The observance began yesterday with the publication of the Top 100 Most Banned and Challenged Books: 2010 – 2019. This list is compiled and published every decade and once again testifies to the fact that books written expressly for youth dominate the list.

The top seven books on the list were written expressly for children and young adults. Perennial “favorites” on this list, including Captain Underpants, Hunger Games, and Speak, are some of the books that young people repeatedly request, read, enjoy, share, and eagerly discuss. Those are the books that should be in the hands of our youth. (See last year’s 9/24/19 post about Speak!)

Each year, the OIF publishes the ten most frequently challenged books from the previous year. The 2019 list should cause all school librarians to pause and reflect on their own commitment to students’ intellectual freedom and right to read. Nine of the ten books were written expressly for children and young adults. Of those nine, four are nonfiction titles focused on sexuality, gender identity, or LGBTQIA+ experiences. Let me repeat. Four of the nine are informational titles: biographies or narrative nonfiction.

Why would be deny students access to information presented in age-appropriate books?

Four Book Jackets for the Books Listed Below

Four Frequently Challenged Books – 2019

#2. Beyond Magenta: Transgender Teens Speak Out by Susan Kuklin – Narrative Nonfiction

#4. Sex is a Funny Word by Cory Silverberg, illustrated by Fiona Smyth – Expository Nonfiction

# 6. I Am Jazz by Jessica Herthel and Jazz Jennings, illustrated by Shelagh McNicholas – Biography

#10. And Tango Makes Three by Peter Parnell and Justin Richardson illustrated by Henry Cole – Narrative Nonfiction

At this time in the lives of our K-12 students and in the life of our country, school librarians must raise our voices with and for young people’s access to ideas and information. For as long as I have been in the profession, school librarians have facilitated many different kinds of learning experiences centered on students’ right to read (See Banned Books Week Projects blog post 2016.)

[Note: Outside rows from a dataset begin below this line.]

(** * The geofence bounds check of [src/components/map/VectorMap.tsx]

  A shallow embedding of [isWithinBounds], of the [Bounds] interface and of
  the constant [ETHIOPIA_BOUNDS], with the JavaScript values the function
  inspects at run time.  A JavaScript Number is an IEEE 754 binary64: it is
  modelled by Rocq's primitive [float], whose comparisons are the hardware
  ones, and its mathematical meaning is given in the extended rationals.

  The second part embeds the rest of the logic of the two components: the
  colour scale and the feature style of [VectorTileLayer], and the rows,
  axis bounds and tooltip of [AreaChartComponent]. *)

From Stdlib Require Import List Ascii.
From Stdlib Require Import ZArith QArith Qpower Bool String Lia Floats.
From Stdlib Require Uint63.

Local Open Scope Z_scope.

(** ** Extended rationals: the values a binary64 can denote *)

Module XRat.

Inductive xrat : Type :=
| NegInf
| Fin (q : Q)
| PosInf.

Definition le (a b : xrat) : Prop :=
  match a, b with
  | NegInf, _ => True
  | _, PosInf => True
  | Fin p, Fin q => (p <= q)%Q
  | _, _ => False
  end.

Definition lt (a b : xrat) : Prop :=
  match a, b with
  | NegInf, NegInf => False
  | NegInf, _ => True
  | PosInf, _ => False
  | Fin _, NegInf => False
  | Fin p, Fin q => (p < q)%Q
  | Fin _, PosInf => True
  end.

(** Three-way comparison, the shape the IEEE comparison predicate has. *)
Definition compare (a b : xrat) : comparison :=
  match a, b with
  | NegInf, NegInf => Eq
  | NegInf, _ => Lt
  | Fin _, NegInf => Gt
  | Fin p, Fin q => (p ?= q)%Q
  | Fin _, PosInf => Lt
  | PosInf, PosInf => Eq
  | PosInf, _ => Gt
  end.

(** Comparisons whose operands may be missing (NaN denotes nothing):
    they hold only between two denoted values. *)
Definition ole (a b : option xrat) : Prop :=
  match a, b with
  | Some a, Some b => le a b
  | _, _ => False
  end.

Definition olt (a b : option xrat) : Prop :=
  match a, b with
  | Some a, Some b => lt a b
  | _, _ => False
  end.

End XRat.

(** ** Binary64 numbers *)

Module Number.

Import XRat.

(** The rational [(-1)^s * m * 2^e]. *)
Definition finite_value (s : bool) (m : positive) (e : Z) : Q :=
  (inject_Z (cond_Zopp s (Zpos m)) * (2 # 1) ^ e)%Q.

Definition SFvalue (x : spec_float) : option xrat :=
  match x with
  | S754_nan => None
  | S754_zero _ => Some (Fin 0)
  | S754_infinity s => Some (if s then NegInf else PosInf)
  | S754_finite s m e => Some (Fin (finite_value s m e))
  end.

(** Every finite binary64 is a whole number of units of [2^-1074]. *)
Definition units (x : spec_float) : Z :=
  match x with
  | S754_finite s m e => cond_Zopp s (Zpos m * 2 ^ (e + 1074))
  | _ => 0
  end.

Definition unit_size : Q := (2 # 1) ^ (-1074).

Definition is_finite_sf (x : spec_float) : bool :=
  match x with
  | S754_finite _ _ _ | S754_zero _ => true
  | _ => false
  end.

(** The meaning of a Number: [None] for NaN. *)
Definition value (x : float) : option xrat := SFvalue (Prim2SF x).

(** [x >= y] and [x <= y] on Numbers (IEEE 754 compareGreaterEqual and
    compareLessEqual; both are false as soon as an operand is NaN). *)
Definition ge (x y : float) : bool := (y <=? x)%float.
Definition le (x y : float) : bool := (x <=? y)%float.
Definition lt (x y : float) : bool := (x <? y)%float.
Definition gt (x y : float) : bool := (y <? x)%float.
(** [x === y] on Numbers. *)
Definition strict_eq (x y : float) : bool := (x =? y)%float.

End Number.

(** ** JavaScript values, as far as [typeof] tells them apart *)

Module JS.

Inductive value : Type :=
| VUndefined
| VNull
| VBoolean (b : bool)
| VNumber (x : float)
| VString (s : string)
| VBigInt (n : Z)
| VSymbol (description : string)
| VObject (address : positive)
| VFunction (address : positive).

(** The [typeof] operator. *)
Definition typeof (v : value) : string :=
  match v with
  | VUndefined => "undefined"
  | VNull => "object"
  | VBoolean _ => "boolean"
  | VNumber _ => "number"
  | VString _ => "string"
  | VBigInt _ => "bigint"
  | VSymbol _ => "symbol"
  | VObject _ => "object"
  | VFunction _ => "function"
  end.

Since 2011, school librarians have also been observing Banned Websites Awareness Day to hone a spotlight on over-restrictive filters that compromise students’ and educators’ access to information. It will be held on Wednesday, September 30, this year.

Last Thursday, I attended the ALA Connect Live: Intellectual Freedom webinar. Thank you to ALA President Julius C. Jefferson, Freedom to Read Foundation President Barbara Stripling and ALA Intellectual Freedom Committee Chair Martin L. Garnar for this program. (See information about ALA Connect Live! Programs.)

Here are some resources:

Check out the Banned Books Week Facebook page. There will be live events throughout this week.

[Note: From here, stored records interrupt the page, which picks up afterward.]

(** The sample file lists the tasks as 3, 1, 2; the times come out in the
    order of the tasks. *)
Lemma sample_round_trip :
  ∃ inst,
    _load_instance_from_file ascii_int sample_tokens = Ok inst ∧
    nb_tasks inst = 3 ∧
    length (processing_time inst) = Z.to_nat 3 ∧
    ∀ (i : nat) t, (Z.of_nat i + 1, t) ∈ [(3, 3); (1, 4); (2, 5)] →
                   processing_time inst !! i = Some t.
Proof.
  apply (processing_time_round_trip ascii_int sample_tokens 3 10
           [(3, 3); (1, 4); (2, 5)] sample_rest [(0, [2; 1]); (1, [2])]).
  - exact sample_file.
  - change ([3; 1; 2] ≡ₚ [1; 2; 3]).
    apply perm_trans with [1; 3; 2]; [apply perm_swap|apply perm_skip, perm_swap].
  - reflexivity.
Defined.

(** A file that ends after two tokens. *)
Lemma short_file_raises :
  _load_instance_from_file ascii_int ["a"; "b"]%string = Raise StopIteration ∨
  _load_instance_from_file ascii_int ["a"; "b"]%string = Raise ValueError.
Proof.
  apply (missing_mandatory_field_raises ascii_int).
  intros (n & c & ps & rest & hdr & tn & gap & tc & pad & ptoks & tail & Heq & Hh & _).
  apply (f_equal length) in Heq. rewrite length_app in Heq. simpl in Heq. lia.
Defined.

Example truncated_pairs_raise :
  _load_instance_from_file ascii_int
    ["a"; "b"; "c"; "2"; "d"; "e"; "10"; "f"; "g"; "h"; "i"; "j"; "1"; "4"; "2"]%string
  = Raise StopIteration.
Proof. vm_compute. reflexivity. Qed.

Example bad_number_raises :
  _load_instance_from_file ascii_int
    ["a"; "b"; "c"; "two"; "d"; "e"; "10"; "f"; "g"; "h"; "i"; "j"]%string
  = Raise ValueError.
Proof. vm_compute. reflexivity. Qed.

Example ragged_pair_raises :
  _load_instance_from_file ascii_int
    ["a"; "b"; "c"; "0"; "d"; "e"; "10"; "f"; "g"; "h"; "i"; "j"; "k"; "l"; "1,2,3"]%string
  = Raise ValueError.
Proof. vm_compute. reflexivity. Qed.

Example ascii_int_literals :
  ascii_int "42" = Some 42 ∧ ascii_int "-7" = Some (-7) ∧ ascii_int "+7" = Some 7 ∧
  ascii_int "007" = Some 7 ∧ ascii_int "1_000" = Some 1000 ∧
  ascii_int EmptyString = None ∧ ascii_int "-" = None ∧ ascii_int "1__0" = None ∧
  ascii_int "_1" = None ∧ ascii_int "1_" = None ∧ ascii_int "1.5" = None.
Proof. vm_compute. repeat split. Qed.

Example split_comma_pieces :
  split_comma "12,7" = ["12"; "7"]%string ∧
  split_comma "1,2,3" = ["1"; "2"; "3"]%string ∧
  split_comma "," = [EmptyString; EmptyString] ∧
  split_comma EmptyString = [EmptyString].
Proof. vm_compute. repeat split. Qed.

(** ** Further properties of evaluate_solution *)

Lemma check_stations_Some_inv max_nb items : ∀ sol,
  check_stations max_nb items = Some sol →
  Forall2 (λ x z, as_int x = Some z) items sol ∧ Forall (λ z, 0 ≤ z < max_nb) sol.
Proof.
  induction items as [|x items IH]; intros sol; simpl.
  - intros [= <-]. split; constructor.
  - destruct (as_int x) as [z|] eqn:Hx; [|done].
    destruct (z <? 0) eqn:E1; [done|]. destruct (z >=? max_nb) eqn:E2; [done|]. simpl.
    destruct (check_stations max_nb items) as [sol'|]; [|done].
    intros [= <-]. destruct (IH sol' eq_refl) as [H2 Hr].
    split; constructor; auto. lia.
Qed.

Lemma check_stations_None_inv max_nb items :
  check_stations max_nb items = None → Exists (bad_station max_nb) items.
Proof.
  induction items as [|x items IH]; simpl; [done|].
  destruct (as_int x) as [z|] eqn:Hx;
    [|intros _; left; unfold bad_station; by rewrite Hx].
  destruct (z <? 0) eqn:E1;
    [intros _; left; unfold bad_station; rewrite Hx; lia|].
  destruct (z >=? max_nb) eqn:E2;
    [intros _; left; unfold bad_station; rewrite Hx; lia|]. simpl.
  destruct (check_stations max_nb items); [done|]. intros _. right. by apply IH.
Qed.

Lemma capacity_loop_Next_length self sol : ∀ i st st',
  (i ≤ length (processing_time self))%nat →
  capacity_loop self i sol st = Next st' →
  (i + length sol ≤ length (processing_time self))%nat.
Proof.
  induction sol as [|s sol IH]; intros i st st' Hi.
  - intros _. simpl. lia.
  - rewrite capacity_loop_cons.
    destruct (processing_time self !! i) as [p|] eqn:Hp; [|done].
    apply lookup_lt_Some in Hp.
    destruct (_ >? _); [done|]. intros H%IH; simpl; lia.
Qed.

Lemma capacity_loop_Throw self sol : ∀ i st e,
  capacity_loop self i sol st = Throw e → e = IndexError.
Proof.
  induction sol as [|s sol IH]; intros i st e; [done|].
  rewrite capacity_loop_cons. destruct (_ !! i); [|congruence].
  destruct (_ >? _); [done|apply IH].
Qed.

Lemma py_getitem_Raise {A} (l : list A) i e : py_getitem l i = Raise e → e = IndexError.
Proof.
  unfold py_getitem. destruct (_ <? 0); [congruence|].
  destruct (l !! _); congruence.
Qed.

Lemma succs_loop_Throw sol i succs e : succs_loop sol i succs = Throw e → e = IndexError.
Proof.
  induction succs as [|j succs IH]; simpl; [done|].
  destruct (py_getitem sol i) eqn:Ei; [|intros [= <-]; by eapply py_getitem_Raise].
  destruct (py_getitem sol j) eqn:Ej; [|intros [= <-]; by eapply py_getitem_Raise].
  destruct (_ >? _); [done|apply IH].
Qed.

Lemma precedence_loop_Throw sol items e :
  precedence_loop sol items = Throw e → e = IndexError.
Proof.
  induction items as [|[p succs] items IH]; simpl; [done|].
  destruct (succs_loop sol p succs) eqn:E; [done|done|].
  intros [= <-]. by eapply succs_loop_Throw.
Qed.

(** X1. A station count is returned only for a feasible assignment: the
    entries are valid station indices, every task has a processing time, no
    used station is loaded beyond the cycle time, no recorded pair is out of
    order, and the count is the number of distinct entries. *)
Theorem station_count_only_when_feasible self solution n :
  successors_in_range self →
  evaluate_solution self solution = Ok (Stations n) →
  ∃ sol, valid_assignment self solution sol ∧
         n = length (remove_dups sol) ∧
         (length sol ≤ length (processing_time self))%nat ∧
         capacity_respected self sol ∧ precedence_respected self sol.
Proof.
  intros Hsucc Heval. pose proof Heval as Heval'.
  unfold evaluate_solution in Heval.
  destruct (as_sequence solution) as [items|] eqn:Hseq; [|done].
  destruct (Z.of_nat (length items) =? nb_tasks self) eqn:Hlen; [|done].
  apply Z.eqb_eq in Hlen. simpl in Heval.
  destruct (check_stations _ items) as [sol|] eqn:Hchk; [|done].
  destruct (check_stations_Some_inv _ _ _ Hchk) as [Hval Hrange].
  assert (valid_assignment self solution sol) as Hvalid by (by exists items).
  destruct (evaluate_solution_valid _ _ _ Hvalid) as [Hlen' _].
  exists sol. split; [done|].
  destruct (capacity_loop self 0 sol ∅) as [st'|v|e] eqn:Hc.
  - pose proof (capacity_loop_Next_length _ _ 0%nat _ _ ltac:(lia) Hc) as Hl.
    apply capacity_loop_Next in Hc as [Hsum Hle].
    destruct (precedence_loop_spec self sol Hlen' _ Hsucc) as [[Hp _]|[Hp Hok]];
      rewrite Hp in Heval; [done|].
    injection Heval as <-. rewrite size_set_distinct. split; [done|].
    split; [simpl in Hl; lia|]. split.
    + intros k Hk. specialize (Hle k Hk). rewrite Hsum, drop_0 in Hle.
      unfold acc in Hle. rewrite lookup_empty in Hle. simpl in Hle. lia.
    + intros p s (succs & Hin & Hs). by eapply Hok.
  - by rewrite (capacity_loop_Return _ _ _ _ _ Hc) in Heval.
  - done.
Qed.

(** X2. The station count never exceeds [max_nb_stations]. *)
Theorem station_count_at_most_max self solution n :
  evaluate_solution self solution = Ok (Stations n) →
  (n ≤ Z.to_nat (max_nb_stations self))%nat.
Proof.
  intros Heval. unfold evaluate_solution in Heval.
  destruct (as_sequence solution) as [items|]; [|done].
  destruct (Z.of_nat (length items) =? nb_tasks self); [|done]. simpl in Heval.
  destruct (check_stations _ items) as [sol|] eqn:Hchk; [|done].
  destruct (check_stations_Some_inv _ _ _ Hchk) as [_ Hrange].
  assert (n = size (list_to_set sol : gset Z)) as ->.
  { destruct (capacity_loop _ _ _ _) as [?|v|?] eqn:Hc.
    - destruct (precedence_loop _ _) as [?|v|?] eqn:Hp.
      + by injection Heval.
      + by rewrite (precedence_loop_Return _ _ _ Hp) in Heval.
      + done.
    - by rewrite (capacity_loop_Return _ _ _ _ _ Hc) in Heval.
    - done. }
  rewrite <- (length_seqZ 0 (max_nb_stations self)).
  rewrite <- (size_list_to_set (C := gset Z) (seqZ 0 _)) by apply NoDup_seqZ.
  apply subseteq_size. intros k Hk. apply elem_of_list_to_set in Hk.
  apply elem_of_list_to_set, elem_of_seqZ.
  rewrite Forall_forall in Hrange. specialize (Hrange k Hk). lia.
Qed.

For research related to banned books, read Banned Books: Defending Our Freedom to Read by Robert P. Doyle (2017).  ALA offers a link for members-only online access. You can also purchase the book for $15.00 from the ALA Store.

There are resources to support the popular “Dear Banned Author” program including printable and virtual postcards, author addresses, and tips for libraries in hosting virtual programs.

On Friday, October 2 at 6 p.m. CT, ALA is hosting a national watch party of “Scary Stories,” a documentary about the censorship history and impact of Scary Stories to Tell in the Dark by Alvin Schwartz. (I cannot count the replacement copies I purchased of Schwartz’s book during the ten years I served as an elementary librarian!) Libraries can learn how to stream the film for free, or host their own watch party.

Follow these Twitter hashtags: #BannedBooksWeek; #BannedBook; #BannedAuthor

Learn more about the webinar series hosted by Intellectual Freedom Round Table, the Graphics Novels & Comics Round Table and Image Comics.

I hope you will join me in proudly wearing your “I read banned books” button and continue reading, recommending, and discussing these books with youth.